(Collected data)
★ ★ ★ ★ ★ ★ ★

(** * wp-agent chat front end: the streaming conversation engine

    A shallow embedding of the chat script of the front end
    (the unnamed source file that defines [streamCopilotChat],
    [sendMessage], [deleteConversation] and [renderContentToHtml]),
    and the properties its description states about it.

    JavaScript strings are sequences of UTF-16 code units; a code unit is
    an [N] here and a string a [list N].  [u "text"] is the string with
    the code units of an ASCII literal. *)

From Stdlib Require Import List NArith ZArith Bool Ascii String DecimalString Arith Lia.
Import ListNotations.

Set Implicit Arguments.
Set Warnings "-register-all".

(* ================================================================== *)
(** ** Strings *)

Module Js.

Definition char := N.
Definition jsstring := list char.

Definition u (s : string) : jsstring :=
  map N_of_ascii (list_ascii_of_string s).

(** Line feed, U+000A. *)
Definition nl : jsstring := [10%N].

(** The quotation mark, U+0022. *)
Definition dq : jsstring := [34%N].

Fixpoint str_eqb (a b : jsstring) : bool :=
  match a, b with
  | [], [] => true
  | x :: a', y :: b' => N.eqb x y && str_eqb a' b'
  | _, _ => false
  end.

(** [s.startsWith(p)] *)
Fixpoint startsWith (p s : jsstring) : bool :=
  match p, s with
  | [], _ => true
  | x :: p', y :: s' => N.eqb x y && startsWith p' s'
  | _ :: _, [] => false
  end.

(** [s.includes(p)] *)
Fixpoint includes (p s : jsstring) : bool :=
  startsWith p s ||
  match s with
  | [] => false
  | _ :: s' => includes p s'
  end.

(** [s.slice(n)] for [0 <= n] *)
Definition slice_from (n : nat) (s : jsstring) : jsstring := skipn n s.

(** Adds a character in front of the first part of a list of parts. *)
Definition cons_head (c : char) (ps : list jsstring) : list jsstring :=
  match ps with
  | [] => [[c]]
  | p :: ps' => (c :: p) :: ps'
  end.

(** [split_from sep k s]: the parts of [s] once its first [k] characters
    (the rest of a separator already recognised) have been skipped. *)
Fixpoint split_from (sep : jsstring) (k : nat) (s : jsstring) : list jsstring :=
  match s with
  | [] => [[]]
  | c :: t =>
      match k with
      | S k' => split_from sep k' t
      | O =>
          if startsWith sep s
          then [] :: split_from sep (List.length sep - 1) t
          else cons_head c (split_from sep 0 t)
      end
  end.

(** [s.split(sep)] for a string separator: the separators are found
    from the left and do not overlap; the empty separator splits into
    single code units. *)
Definition split (sep s : jsstring) : list jsstring :=
  match sep with
  | [] => map (fun c => [c]) s
  | _ :: _ => split_from sep 0 s
  end.

(** [parts.join(sep)] *)
Fixpoint join (sep : jsstring) (parts : list jsstring) : jsstring :=
  match parts with
  | [] => []
  | [p] => p
  | p :: ps => p ++ sep ++ join sep ps
  end.

End Js.
Import Js.

(* ================================================================== *)
(** ** Regular expressions

    The regular expressions of the source are written as terms of [re]
    and run by a backtracking matcher with the priorities of the
    JavaScript one: the left alternative first, a greedy repetition as
    far as it goes first, a lazy one as short as it goes first. *)

Module Regex.

Inductive re : Type :=
| Chr (p : char -> bool)
| Bol
| Eol
| WordB
| Eps
| Seq (a b : re)
| Alt (a b : re)
| Rep (greedy : bool) (min : nat) (max : option nat) (a : re)
| Grp (i : nat) (a : re).

(** A position in the input: the character before it ([None] at the
    start of the input), the input from it on, the groups captured so
    far. *)
Record mst : Type := mkMst {
  before : option char;
  rest : jsstring;
  caps : list (nat * jsstring)
}.

(** [\s]: white space and line terminators. *)
Definition is_space (c : char) : bool :=
  (N.leb 9 c && N.leb c 13) || N.eqb c 32 || N.eqb c 160 || N.eqb c 5760 ||
  (N.leb 8192 c && N.leb c 8202) || N.eqb c 8232 || N.eqb c 8233 ||
  N.eqb c 8239 || N.eqb c 8287 || N.eqb c 12288 || N.eqb c 65279.

(** [\d] *)
Definition is_digit (c : char) : bool := N.leb 48 c && N.leb c 57.

Definition is_upper (c : char) : bool := N.leb 65 c && N.leb c 90.
Definition is_lower (c : char) : bool := N.leb 97 c && N.leb c 122.

(** [\w] *)
Definition is_word (c : char) : bool :=
  is_upper c || is_lower c || is_digit c || N.eqb c 95.

(** [.]: any character but a line terminator. *)
Definition is_dot (c : char) : bool :=
  negb (N.eqb c 10 || N.eqb c 13 || N.eqb c 8232 || N.eqb c 8233).

(** [[0-9a-fA-F]] *)
Definition is_hex (c : char) : bool :=
  is_digit c || (N.leb 97 c && N.leb c 102) || (N.leb 65 c && N.leb c 70).

Definition upper_ascii (c : char) : char :=
  if is_lower c then (c - 32)%N else c.

Definition is_char (a : ascii) (c : char) : bool := N.eqb c (N_of_ascii a).

(** A letter of a pattern under the [i] flag. *)
Definition is_char_i (a : ascii) (c : char) : bool :=
  N.eqb (upper_ascii c) (upper_ascii (N_of_ascii a)).

Definition not_char (a : ascii) (c : char) : bool := negb (is_char a c).

Definition any_char (c : char) : bool := true.

(** A literal text. *)
Fixpoint lit (s : string) : re :=
  match s with
  | EmptyString => Eps
  | String a EmptyString => Chr (is_char a)
  | String a s' => Seq (Chr (is_char a)) (lit s')
  end.

(** A literal text under the [i] flag. *)
Fixpoint lit_i (s : string) : re :=
  match s with
  | EmptyString => Eps
  | String a EmptyString => Chr (is_char_i a)
  | String a s' => Seq (Chr (is_char_i a)) (lit_i s')
  end.

Definition star (a : re) : re := Rep true 0 None a.
Definition plus (a : re) : re := Rep true 1 None a.
Definition opt (a : re) : re := Rep true 0 (Some 1) a.
Definition lazy_star (a : re) : re := Rep false 0 None a.
Definition times (n : nat) (a : re) : re := Rep true n (Some n) a.

Definition set_cap (i : nat) (v : jsstring) (s : mst) : mst :=
  mkMst (before s) (rest s) ((i, v) :: caps s).

(** The text of group [i]; the empty string when it took no part in the
    match, as in a replacement pattern. *)
Fixpoint cap (i : nat) (cs : list (nat * jsstring)) : jsstring :=
  match cs with
  | [] => []
  | (j, v) :: cs' => if Nat.eqb i j then v else cap i cs'
  end.

Definition below (cnt : nat) (max : option nat) : bool :=
  match max with
  | None => true
  | Some m => Nat.ltb cnt m
  end.

Definition at_word_boundary (s : mst) : bool :=
  xorb (match before s with Some c => is_word c | None => false end)
       (match rest s with c :: _ => is_word c | [] => false end).

Section Repetition.

(** The matcher of the repeated expression, and the continuation. *)
Variable ma : (mst -> option mst) -> mst -> option mst.
Variable greedy : bool.
Variable min : nat.
Variable max : option nat.
Variable k : mst -> option mst.

(** [cnt] iterations are done.  Past the minimum an iteration that
    consumes nothing is not taken. *)
Fixpoint rep_loop (fuel cnt : nat) (s : mst) : option mst :=
  match fuel with
  | O => None
  | S f =>
      if greedy then
        match
          (if below cnt max
           then ma (fun s' =>
                      if Nat.ltb cnt min || Nat.ltb (List.length (rest s')) (List.length (rest s))
                      then rep_loop f (S cnt) s' else None) s
           else None)
        with
        | Some x => Some x
        | None => if Nat.leb min cnt then k s else None
        end
      else
        match (if Nat.leb min cnt then k s else None) with
        | Some x => Some x
        | None =>
            if below cnt max
            then ma (fun s' =>
                       if Nat.ltb cnt min || Nat.ltb (List.length (rest s')) (List.length (rest s))
                       then rep_loop f (S cnt) s' else None) s
            else None
        end
  end.

End Repetition.

(** [mt r k s]: match [r] at [s], then continue with [k]; on failure of
    the continuation the next way of matching [r] is tried. *)
Fixpoint mt (r : re) (k : mst -> option mst) (s : mst) {struct r} : option mst :=
  match r with
  | Chr p =>
      match rest s with
      | c :: t => if p c then k (mkMst (Some c) t (caps s)) else None
      | [] => None
      end
  | Bol => match before s with None => k s | Some _ => None end
  | Eol => match rest s with [] => k s | _ :: _ => None end
  | WordB => if at_word_boundary s then k s else None
  | Eps => k s
  | Seq a b => mt a (mt b k) s
  | Alt a b =>
      match mt a k s with
      | Some x => Some x
      | None => mt b k s
      end
  | Rep g mn mx a => rep_loop (mt a) g mn mx k (S (List.length (rest s) + mn)) 0 s
  | Grp i a =>
      mt a (fun s' =>
              k (set_cap i (firstn (List.length (rest s) - List.length (rest s')) (rest s)) s')) s
  end.

Definition match_here (r : re) (b : option char) (s : jsstring) : option mst :=
  mt r (fun x => Some x) (mkMst b s []).

(** A match found in a string: the text before it, the matched text,
    the groups, the text after it. *)
Record found : Type := mkFound {
  f_pre : jsstring;
  f_match : jsstring;
  f_caps : list (nat * jsstring);
  f_post : jsstring
}.

(** The leftmost match at or after the current position. *)
Fixpoint search (r : re) (b : option char) (skipped : jsstring) (s : jsstring)
  : option found :=
  match match_here r b s with
  | Some m =>
      Some (mkFound (rev skipped)
                    (firstn (List.length s - List.length (rest m)) s)
                    (caps m) (rest m))
  | None =>
      match s with
      | [] => None
      | c :: t => search r (Some c) (c :: skipped) t
      end
  end.

(** [s.match(r)] and [r.exec(s)] without the [g] flag. *)
Definition exec (r : re) (s : jsstring) : option found := search r None [] s.

(** [r.test(s)] *)
Definition test (r : re) (s : jsstring) : bool :=
  match exec r s with
  | Some _ => true
  | None => false
  end.

Definition last_char (b : option char) (s : jsstring) : option char :=
  match rev s with
  | c :: _ => Some c
  | [] => b
  end.

(** [s.replace(r, f)] with the [g] flag; [f] gets the match and its
    groups.  After an empty match the scan moves on by one character. *)
Fixpoint replace_from (fuel : nat) (r : re) (f : jsstring -> list (nat * jsstring) -> jsstring)
    (b : option char) (s : jsstring) : jsstring :=
  match fuel with
  | O => s
  | S n =>
      match search r b [] s with
      | None => s
      | Some m =>
          let b' := last_char (last_char b (f_pre m)) (f_match m) in
          f_pre m ++ f (f_match m) (f_caps m) ++
          match f_match m with
          | _ :: _ => replace_from n r f b' (f_post m)
          | [] =>
              match f_post m with
              | c :: t => c :: replace_from n r f (Some c) t
              | [] => []
              end
          end
      end
  end.

Definition replace_all (r : re) (f : jsstring -> list (nat * jsstring) -> jsstring)
    (s : jsstring) : jsstring :=
  replace_from (S (List.length s)) r f None s.

(** [s.replace(r, f)] without the [g] flag: the first match only. *)
Definition replace_first (r : re) (f : jsstring -> list (nat * jsstring) -> jsstring)
    (s : jsstring) : jsstring :=
  match exec r s with
  | None => s
  | Some m => f_pre m ++ f (f_match m) (f_caps m) ++ f_post m
  end.

(** [s.split(r)] for an expression without groups that matches no
    empty text. *)
Fixpoint split_from_re (fuel : nat) (r : re) (b : option char) (s : jsstring)
  : list jsstring :=
  match fuel with
  | O => [s]
  | S n =>
      match search r b [] s with
      | None => [s]
      | Some m =>
          match f_match m with
          | [] => [s]
          | _ :: _ =>
              f_pre m :: split_from_re n r (last_char b (f_match m)) (f_post m)
          end
      end
  end.

Definition split_re (r : re) (s : jsstring) : list jsstring :=
  split_from_re (S (List.length s)) r None s.

End Regex.

(* ================================================================== *)
(** ** JSON values, as [JSON.parse] returns them

    A number is an integer here: the decoder does nothing with a number
    but test whether it is zero. *)

Inductive JSON : Type :=
| JNull
| JBool (b : bool)
| JNum (n : Z)
| JStr (s : jsstring)
| JArr (items : list JSON)
| JObj (fields : list (jsstring * JSON)).

(** ToBoolean *)
Definition truthy (v : JSON) : bool :=
  match v with
  | JNull => false
  | JBool b => b
  | JNum n => negb (Z.eqb n 0)
  | JStr s => negb (str_eqb s [])
  | JArr _ | JObj _ => true
  end.

(** The last binding of a key: [JSON.parse] keeps the last of duplicate
    keys. *)
Fixpoint lookup_last (k : jsstring) (fields : list (jsstring * JSON)) : option JSON :=
  match fields with
  | [] => None
  | (k', v) :: rest =>
      match lookup_last k rest with
      | Some w => Some w
      | None => if str_eqb k k' then Some v else None
      end
  end.

(** [v.k] for the keys the decoder reads ([type], [message], [chunk],
    [done]); [None] is [undefined].  Only objects carry such keys. *)
Definition prop (v : JSON) (k : jsstring) : option JSON :=
  match v with
  | JObj fields => lookup_last k fields
  | _ => None
  end.

Definition truthy_opt (o : option JSON) : bool :=
  match o with
  | Some v => truthy v
  | None => false
  end.

(** [o === 'text'] *)
Definition is_str (o : option JSON) (s : jsstring) : bool :=
  match o with
  | Some (JStr t) => str_eqb t s
  | _ => false
  end.

(* ================================================================== *)
(** ** The frame decoder: [streamCopilotChat] *)

(** A JavaScript [Error]: its [name] and its [message]. *)
Record Error : Type := mkError { err_name : jsstring; err_message : jsstring }.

★ ★ ★ ★ ★ ★ ★

_WHAT YOU SHOULD DO_
As listed above, the lines from the line with "Definition char := N." to the line with "Fixpoint str_eqb (a" are to be echoed exactly, with both ends included and nothing added.

_WRITTEN ANSWER_
Definition char := N.
Definition jsstring := list char.

Definition u (s : string) : jsstring :=
  map N_of_ascii (list_ascii_of_string s).

(** Line feed, U+000A. *)
Definition nl : jsstring := [10%N].

(** The quotation mark, U+0022. *)
Definition dq : jsstring := [34%N].

Fixpoint str_eqb (a b : jsstring) : bool :=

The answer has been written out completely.